• [TASK]
Find the line with "destruct (add_note_Ok _" in the entries below, then reproduce it and every line after it down to and including the line with "unfold collection_mod. cbn [disk col].", exactly.

• [EXERCISE MATERIALS]
(** C9. [create_deck], [add_note] and [add_notes_batch] keep table
    [col] at exactly one row, whatever their outcome. [create_deck] of
    a name the document lacks sets the row's modification time to the
    clock reading it takes; [create_deck] of a name the document has
    leaves the world, and so that time, as it was; [add_note] sets the
    modification time to the last clock reading it takes. *)
Theorem collection_row_kept w :
  one_collection_row w ->
  (forall name,
      one_collection_row (world_of (create_deck time_ms name w)))
  /\ (forall front back dn tags,
         one_collection_row
           (world_of (add_note time_ms randint_0_999 front back dn tags w)))
  /\ (forall rs,
         one_collection_row
           (world_of (add_notes_batch time_ms randint_0_999 rs w)))
  /\ (forall name id w1 items,
         create_deck time_ms name w = Ok id w1 ->
         deck_document w = Some items ->
         (name_absent name items ->
          clock_reads w1 = S (clock_reads w)
          /\ collection_mod w1 = Some (time_ms (clock_reads w)))
         /\ (name_present name items ->
             w1 = w /\ collection_mod w1 = collection_mod w))
  /\ (forall front back dn tags noteid w2,
         add_note time_ms randint_0_999 front back dn tags w = Ok noteid w2 ->
         exists k, clock_reads w2 = S k
                   /\ collection_mod w2 = Some (time_ms k)).
Proof.
  intros Hone.
  split; [intros; apply create_deck_one_row; assumption|].
  split; [intros; apply add_note_one_row; assumption|].
  split; [intros; apply add_notes_batch_one_row; assumption|].
  destruct Hone as (db & r & Hdb & Hcol).
  split.
  - intros name id w1 items H Hdoc.
    destruct (create_deck_Ok _ _ _ _ _ H)
      as (db' & items' & Hdb' & Hdoc' & Hcase).
    rewrite Hdoc in Hdoc'. inversion Hdoc'; subst items'; clear Hdoc'.
    rewrite Hdb in Hdb'. inversion Hdb'; subst db'; clear Hdb'.
    destruct (deck_document_tables _ _ Hdoc) as (db2 & row & Hdb2 & Hrow & _).
    rewrite Hdb in Hdb2. inversion Hdb2; subst db2; clear Hdb2.
    destruct (one_row_found _ _ _ _ Hdb Hcol Hrow) as [-> Hid].
    destruct Hcase as [[Hf ->]|(Hf & ids & m & _ & _ & -> & ->)]; split.
    + intros Habs. exfalso.
      destruct (find_deck_Some _ _ _ Hf) as (k & d & Hin & Hn & _).
      eapply absent_not_present; [exact Habs|]. exists (k, d). auto.
    + intros _. auto.
    + intros _. split; [reflexivity|].
      unfold collection_mod, with_new_deck. cbn [disk col].
      rewrite Hcol. unfold Sqlite.update_where_id_1. cbn [map].
      rewrite Hid. reflexivity.
    + intros Hp. exfalso. eapply absent_not_present;
        [apply find_deck_None_absent; exact Hf | exact Hp].
  - intros front back dn tags noteid w2 H.
    destruct (add_note_Ok _ _ _ _ _ _ _ _ _ H)
      as (did & w1 & db1 & g & cs & Hcd & Hdb1 & _ & _ & _ & ->).
    exists (S (clock_reads w1)). split; [reflexivity|].
    unfold collection_mod. cbn [disk col].
    destruct (create_deck_Ok _ _ _ _ _ Hcd)
      as (db' & items & Hdb' & Hdoc & Hcase).
    rewrite Hdb in Hdb'. inversion Hdb'; subst db'; clear Hdb'.
    destruct (deck_document_tables _ _ Hdoc) as (db2 & row & Hdb2 & Hrow & _).
    rewrite Hdb in Hdb2. inversion Hdb2; subst db2; clear Hdb2.
    destruct (one_row_found _ _ _ _ Hdb Hcol Hrow) as [-> Hid].
    destruct Hcase as [[_ ->]|(_ & ids & m & _ & _ & _ & ->)].
    + rewrite Hdb in Hdb1. inversion Hdb1; subst db1.
      rewrite Hcol. unfold Sqlite.update_where_id_1. cbn [map].
      rewrite Hid. reflexivity.
    + unfold with_new_deck in Hdb1. cbn [disk] in Hdb1.
      inversion Hdb1; subst db1. cbn [col]. rewrite Hcol.
      unfold Sqlite.update_where_id_1. cbn [map]. rewrite Hid.
      cbn [Sqlite.set_decks_mod col_id]. rewrite Hid. reflexivity.
Qed.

• [EXPECTED ANSWER]
    destruct (add_note_Ok _ _ _ _ _ _ _ _ _ H)
      as (did & w1 & db1 & g & cs & Hcd & Hdb1 & _ & _ & _ & ->).
    exists (S (clock_reads w1)). split; [reflexivity|].
    unfold collection_mod. cbn [disk col].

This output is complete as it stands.